Well don’t worry, Scott from Tin House Studio is here to show you how to make and repurpose backgrounds for tabletop photography, on a budget.
Firstly Scott talks about the pros and cons of using paper as a backdrop. If you’ve ever used seamless paper yourself you’ll understand. The great thing about them is that they are cheap, come in an abundance of different colours, and will last a while if you store them carefully.
After a while, they can get wrinkled from damp and the large sizes can be difficult to store. Also, they generally are flat with no texture. If you want texture you’ll have to look elsewhere. Generally, these are great for cutouts and commercial work which needs a clean background.

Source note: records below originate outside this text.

(* ===== verification/HashListTheorems.v ===== *)
(** Theorems on the indexes of [HashIndex] and [ListIndex]: what a lookup on a column returns, and
    the rows that it gets wrong. *)

From Stdlib Require Import Ascii String.
From stdpp Require Import gmap.
From S2P Require Import Prelude Word Bits BitmapConcept EwahBitmap Bitmap Operator.
From S2P Require Import EwahRange BitmapAlgorithms Coder MultiLevelCoder BitmapIndex Coding Data ValueIndex ValueIndexSpec ArithmeticIndex StringIndex Ip DataOps HashIndex ListIndex.

Import arithmetic_index.

(** [append] for each value in turn, as long as it succeeds. *)
Fixpoint append_values {I} `{ValueIndexOps I} (vi : value_index.value_index I) (ds : list data) : value_index.value_index I * option data :=
  match ds with
  | [] => (vi, None)
  | d :: ds => match value_index.append vi d with
               | (vi, value _) => append_values vi ds
               | (vi, error _) => (vi, Some d)
               end
  end.

Lemma extend_end (es : entries) d : extend es (lenN es) d = es ++ [Some d].
Proof. unfold extend. by rewrite N.sub_diag. Qed.

(** ** The hash index *)

Section hash.
Context (seeded_hash : N → data → N) (Bytes : N).
Context (Hhash : ∀ seed x y, data_eqb x y = true → seeded_hash seed x = seeded_hash seed y).
#[local] Instance hash_ops' : ValueIndexOps hash_index.hash_index := hash_index_ops seeded_hash Bytes.
#[local] Abbreviation hash_rep := (hash_rep seeded_hash Bytes).
Implicit Types (vi : value_index.value_index hash_index.hash_index) (x v : data) (ds : list data).

(** The values that an operator compares with, whether it excludes them, and its meaning. *)
Definition operands (op : relational_operator) x : list data :=
  match op, x with (in_ | not_in), d_list xs => xs | _, _ => [x] end.
Definition negates (op : relational_operator) : bool := (op ==o not_equal) || (op ==o not_in).
Definition holds (op : relational_operator) x v : bool := xorb (negates op) (existsb (data_eqb v) (operands op x)).

Lemma hash_matches_operands i op x v : scans op x →
  hash_matches seeded_hash Bytes i op x v =
  xorb (negates op) (existsb (λ y, hash_index.find_digest seeded_hash Bytes i y =? hash_index.find_digest seeded_hash Bytes i v) (operands op x)).
Proof.
  intros [_ [[[-> | ->] _]|[[-> | ->] [xs ->]]]]; cbn; rewrite ?orb_false_r; try done; by rewrite xorb_true_l.
Qed.

(** All rounds hit digests of other values. *)
Definition exhausted vi x : Prop :=
  let i := value_index.impl vi in
  hash_index.find_seed i x = None ∧ ∀ s, s < 32 → hash_index.hash seeded_hash Bytes x s ∈ hash_index.unique_digests_ i.

Lemma hash_append_values vi es ds : hash_rep vi es → Forall (λ d, no_nan d = true) ds → lenN es + lenN ds <= max_size →
  match append_values vi ds with
  | (vi', None) => hash_rep vi' (es ++ (Some <$> ds))
  | (vi', Some d) => exhausted vi' d
  end.
Proof.
  revert vi es. induction ds as [|d ds IH]; intros vi es Hrep Hds Hle; cbn [append_values]; [by rewrite app_nil_r|].
  apply list.Forall_cons in Hds as [Hd Hds]. rewrite lenN_cons in Hle. pose proof Hrep as ((_ & _ & Ho & _) & Hh & _).
  pose proof (hash_append_at seeded_hash Bytes Hhash vi es d (lenN es) Hrep Hd ltac:(lia) ltac:(lia)) as Ha.
  unfold value_index.append. rewrite Ho. destruct (value_index.append_at vi d (lenN es)) as [vi' [u|e]].
  - specialize (IH vi' _ Ha Hds). rewrite extend_end, <- app_assoc in IH. apply IH. autorewrite with lendb. lia.
  - destruct Ha as (-> & Hs & Ha). split; [|done]. destruct (hash_index.find_seed (value_index.impl vi) d) eqn:E; [|done].
    destruct Hs. apply (hashed_seeds _ _ _ _ Hh). eauto.
Qed.

Lemma existsb_imp {A} (p q : A → bool) l : (∀ y, p y = true → q y = true) → existsb p l = true → existsb q l = true.
Proof. intros H. rewrite !existsb_exists. intros (y & ? & ?). eauto. Qed.
Lemma existsb_ext_elem {A} (p q : A → bool) l : Forall (λ y, p y = q y) l → existsb p l = existsb q l.
Proof. induction 1 as [|y l E _ IH]; cbn; [done|]. by rewrite E, IH. Qed.
End hash.

(** C19: After appending a column, a hash index answers [==], [!=], [in] and [not_in]: equality with
    a value of the query finds every row with that value, and its negation excludes every such
    row; the result is exact for values of the query that are stored or whose first digest is not
    taken. Appending fails only for a new value that hits digests of others in all 32 rounds. *)
Theorem hash_index_finds seeded_hash Bytes ds :
  (∀ seed x y, data_eqb x y = true → seeded_hash seed x = seeded_hash seed y) →
  Forall (λ d, no_nan d = true) ds → lenN ds <= max_size →
  let ops := hash_index_ops seeded_hash Bytes in
  match append_values (value_index.make hash_index.make) ds with
  | (vi, Some d) => exhausted seeded_hash Bytes vi d
  | (vi, None) => ∀ op x, scans op x → ∃ r, value_index.lookup vi op x = (vi, value r) ∧ lenN (bm_list r) = lenN ds ∧
      (∀ j d, ds !! j = Some d → is_none d = false → holds op x d = negb (negates op) → bm_list r !! j = Some (negb (negates op))) ∧
      (Forall (distinct seeded_hash Bytes (value_index.impl vi) (Some <$> ds)) (operands op x) →
       bm_list r = (λ d, if is_none d then op ==o not_equal else holds op x d) <$> ds)
  end.
Proof.
  intros Hhash Hds Hle ops. pose proof (hash_append_values seeded_hash Bytes Hhash _ [] ds (hash_make _ _ Hhash) Hds Hle) as Ha.
  destruct (append_values _ ds) as [vi [d|]]; [exact Ha|]. intros op x Hs. rewrite app_nil_l in Ha.
  destruct (hash_lookup seeded_hash Bytes vi _ op x Ha Hs) as (r & Hl & _ & Er). exists r. split; [exact Hl|].
  destruct Ha as (_ & Hh & _).
  assert (∀ j d, ds !! j = Some d → is_none d = false → d ∈ values (Some <$> ds)) as Hval.
  { intros j d Hj Hd. unfold values. apply list_elem_of_omap. exists (Some d). split; [|cbn; by rewrite Hd]. apply list_elem_of_fmap_2. by eapply list_elem_of_lookup_2. }
  split; [by rewrite Er, !lenN_fmap|]. split.
  - intros j d Hj Hd E. rewrite Er, !list_lookup_fmap, Hj. cbn. rewrite Hd. f_equal. rewrite hash_matches_operands by done.
    unfold holds in E. assert (existsb (data_eqb d) (operands op x) = true) as E' by (destruct (negates op); by destruct (existsb _ _)).
    erewrite existsb_imp; [|intros y Hy; by apply (hash_equal seeded_hash Bytes Hhash _ _ y d Hh (Hval j d Hj Hd))|exact E']. by destruct (negates op).
  - intros Hdist. rewrite Er, <- list_fmap_compose. apply list_fmap_ext. intros j d Hj. cbn. destruct (is_none d) eqn:Hd; [done|].
    rewrite hash_matches_operands by done. unfold holds. f_equal. apply existsb_ext_elem. eapply list.Forall_impl; [exact Hdist|].
    intros y Hy. by apply (hash_equal seeded_hash Bytes Hhash _ _ y d Hh (Hval j d Hj Hd)).
Qed.

(** A hash by the length of a string, which makes values collide. *)
Definition length_hash (seed : N) (x : data) : N := match x with d_string s => lenN s + seed | _ => seed end.
Definition str (s : string) : data := d_string (codes s).
Definition words : list data := [str "foo"; d_none; str "bar"; str "foo"; str "quux"].
#[local] Instance word_index : ValueIndexOps hash_index.hash_index := hash_index_ops length_hash 1.

Lemma length_hash_cong seed x y : data_eqb x y = true → length_hash seed x = length_hash seed y.
Proof. destruct x, y; try done. cbn. by intros ->%bool_decide_eq_true. Qed.

Definition word_column : value_index.value_index hash_index.hash_index := (append_values (value_index.make hash_index.make) words).1.

Lemma hash_index_finds_witness :
  ∃ r, value_index.lookup word_column in_ (d_list [str "bar"; str "quuuux"]) = (word_column, value r) ∧
    bm_list r = [false; false; true; false; false].
Proof.
  assert (append_values (value_index.make hash_index.make) words = (word_column, None)) as E by (by vm_compute).
  pose proof (hash_index_finds length_hash 1 words length_hash_cong) as H. cbv zeta in H.
  change (hash_index_ops length_hash 1) with word_index in H. rewrite E in H.
  specialize (H ltac:(repeat (apply list.Forall_cons_2; [done|]); apply list.Forall_nil_2) ltac:(by vm_compute)).
  destruct (H in_ (d_list [str "bar"; str "quuuux"])) as (r & Hl & _ & _ & Hx).
  { split; [done|right]. split; [by left|by eexists]. }
  exists r. split; [exact Hl|]. rewrite Hx; [by vm_compute|]. apply list.Forall_cons_2; [|apply list.Forall_cons_2; [|apply list.Forall_nil_2]].
  - left. exists (str "bar"). split; [|done]. apply (list_elem_of_lookup_2 _ 1%nat). by vm_compute.
  - right. apply (bool_decide_unpack _). by vm_compute.
Defined.

(** ** The list index *)

Section lists.
Context {E : Type} `{ValueIndexImpl E} (max_size_ : N) (e0 : value_index.value_index E) (He0 : vi_rep e0 []).
#[local] Instance list_ops' : ValueIndexOps (list_index.list_index E) := list_index_ops max_size_ (Some e0).

Lemma list_append_values vi es ds : list_rep max_size_ vi es → Forall (list_ok max_size_) ds → lenN es + lenN ds <= max_size →
  ∃ vi', append_values vi ds = (vi', None) ∧ list_rep max_size_ vi' (es ++ (Some <$> ds)).
Proof.
  revert vi es. induction ds as [|d ds IH]; intros vi es Hrep Hds Hle; cbn [append_values]; [exists vi; by rewrite app_nil_r|].
  apply list.Forall_cons in Hds as [Hd Hds]. rewrite lenN_cons in Hle. pose proof Hrep as ((_ & _ & Ho & _) & _).
  destruct (list_append_at max_size_ e0 He0 vi es d (lenN es) Hrep Hd ltac:(lia) ltac:(lia)) as (vi1 & Ha & Hrep').
  unfold value_index.append. rewrite Ho. assert (value_index.append_at vi d (lenN es) = (vi1, value tt)) as -> by exact Ha. rewrite extend_end in Hrep'. destruct (IH vi1 _ Hrep' Hds) as (vi' & Hvi & Hrep''); [autorewrite with lendb; lia|].
  exists vi'. split; [exact Hvi|]. by rewrite <- app_assoc in Hrep''.
Qed.
End lists.

(** C33: Appending a column of lists to a list index never fails, and [ni] finds exactly the lists
    with an equal element among the first [max_size] ones, given an index of the elements that
    answers [==]; [not_ni] finds exactly the other lists if the last row is a list that is not
    empty. Nils are in no result. *)
Theorem list_index_exact {E} `{ValueIndexImpl E} max_size_ (e0 : value_index.value_index E) ds op x :
  vi_rep e0 [] → Forall (list_ok max_size_) ds → lenN ds <= max_size → is_none x = false → impl_supports equal x →
  op = ni ∨ (op = not_ni ∧ ends_with_element max_size_ (Some <$> ds)) →
  let ops := list_index_ops max_size_ (Some e0) in
  ∃ vi vi' r, append_values (value_index.make (list_index.make max_size_)) ds = (vi, None) ∧
    value_index.lookup vi op x = (vi', value r) ∧
    bm_list r = (λ d, negb (is_none d) && xorb (op ==o not_ni) (list_matches max_size_ x d)) <$> ds.
Proof.
  intros He0 Hds Hle Hx Hs Hop ops. destruct (list_append_values max_size_ e0 He0 _ [] ds (list_make max_size_) Hds Hle) as (vi & Ha & Hrep).
  destruct (list_lookup max_size_ e0 vi _ op x Hrep Hx Hs Hop) as (vi' & r & Hl & _ & _ & Er). exists vi, vi', r. split; [exact Ha|]. split; [exact Hl|].
  rewrite Er, app_nil_l, <- list_fmap_compose. apply list_fmap_ext. intros j d _. cbn. destruct (is_none d); [done|].
  destruct (op ==o not_ni); by rewrite ?xorb_true_l, ?xorb_false_l.
Qed.

Definition int64_element : value_index.value_index int64_index := value_index.make (make_mlc None).
Definition int64_lists : list data := [d_list [d_int64 1; d_int64 7]; d_none; d_list []; d_list [d_int64 7; d_none; d_int64 4]; d_list [d_int64 3]].
#[local] Instance int64_list_index : ValueIndexOps (list_index.list_index int64_index) := list_index_ops 8 (Some int64_element).

Lemma list_index_exact_witness :
  ∃ vi vi' r, append_values (value_index.make (list_index.make 8)) int64_lists = (vi, None) ∧
    value_index.lookup vi not_ni (d_int64 7) = (vi', value r) ∧ bm_list r = [false; false; true; false; true].
Proof.
  destruct (list_index_exact 8 int64_element int64_lists not_ni (d_int64 7)) as (vi & vi' & r & Ha & Hl & Er);
    [| | | | | |exists vi, vi', r; split; [exact Ha|split; [exact Hl|rewrite Er; by vm_compute]]].
  - apply vi_make_rep, (make_mlc_rep None); [done|apply default_base_wide].
  - repeat first [apply list.Forall_nil_2|apply list.Forall_cons_2; [first [by left|right; eexists; split; [reflexivity|]]|]];
      repeat first [apply list.Forall_nil_2|apply list.Forall_cons_2; [first [by left|right; split; [done|eexists; split; [done|by vm_compute]]]|]].
  - by vm_compute.
  - done.
  - split; [done|]. by exists 7%Z.
  - right. split; [done|]. exists (take 4 (Some <$> int64_lists)), [d_int64 3], (d_int64 3). by vm_compute.
Defined.

(** ** Rows that are missed *)

Definition found {I} `{ValueIndexOps I} (vi : value_index.value_index I) op x : option (list bool) :=
  match (value_index.lookup vi op x).2 with value r => Some (bm_list r) | error _ => None end.

(** Looking up a pattern or a substring in a hash index returns as many IDs as there are values,
    so that values behind a nil are missed; a value that is not stored takes the rows of a value
    with its digest; [not_ni] misses empty lists at the end. *)
Lemma hash_list_misses :
  found word_column equal (d_pattern (codes "q.*")) = Some [true; false; true; true; false] ∧
  found word_column ni (str "uu") = Some [true; false; true; true; false] ∧
  found word_column equal (str "xyz") = Some [true; false; false; true; false] ∧
  found (append_values (value_index.make (list_index.make 8)) [d_list [d_int64 1]; d_list []]).1 not_ni (d_int64 7) = Some [true; false].
Proof. split_and!; by vm_compute. Qed.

Next Scott shows you a blank of plywood or MDF. The advantage to these is that you can paint them different colours on each side, or just paint over them when you need a new colour. You can also paint on different textures and mottled colour effects. They are also straightforward to store, although you do need a little space.
The final option is simply to use thick coloured paper. It’s relatively cheap and comes in many different sizes. You can easily find them in craft stores.
Ultimately the world is your oyster when it comes to backgrounds. There are so many different options out there, but if you want cheap and easy to change up these three options are probably your best place to start.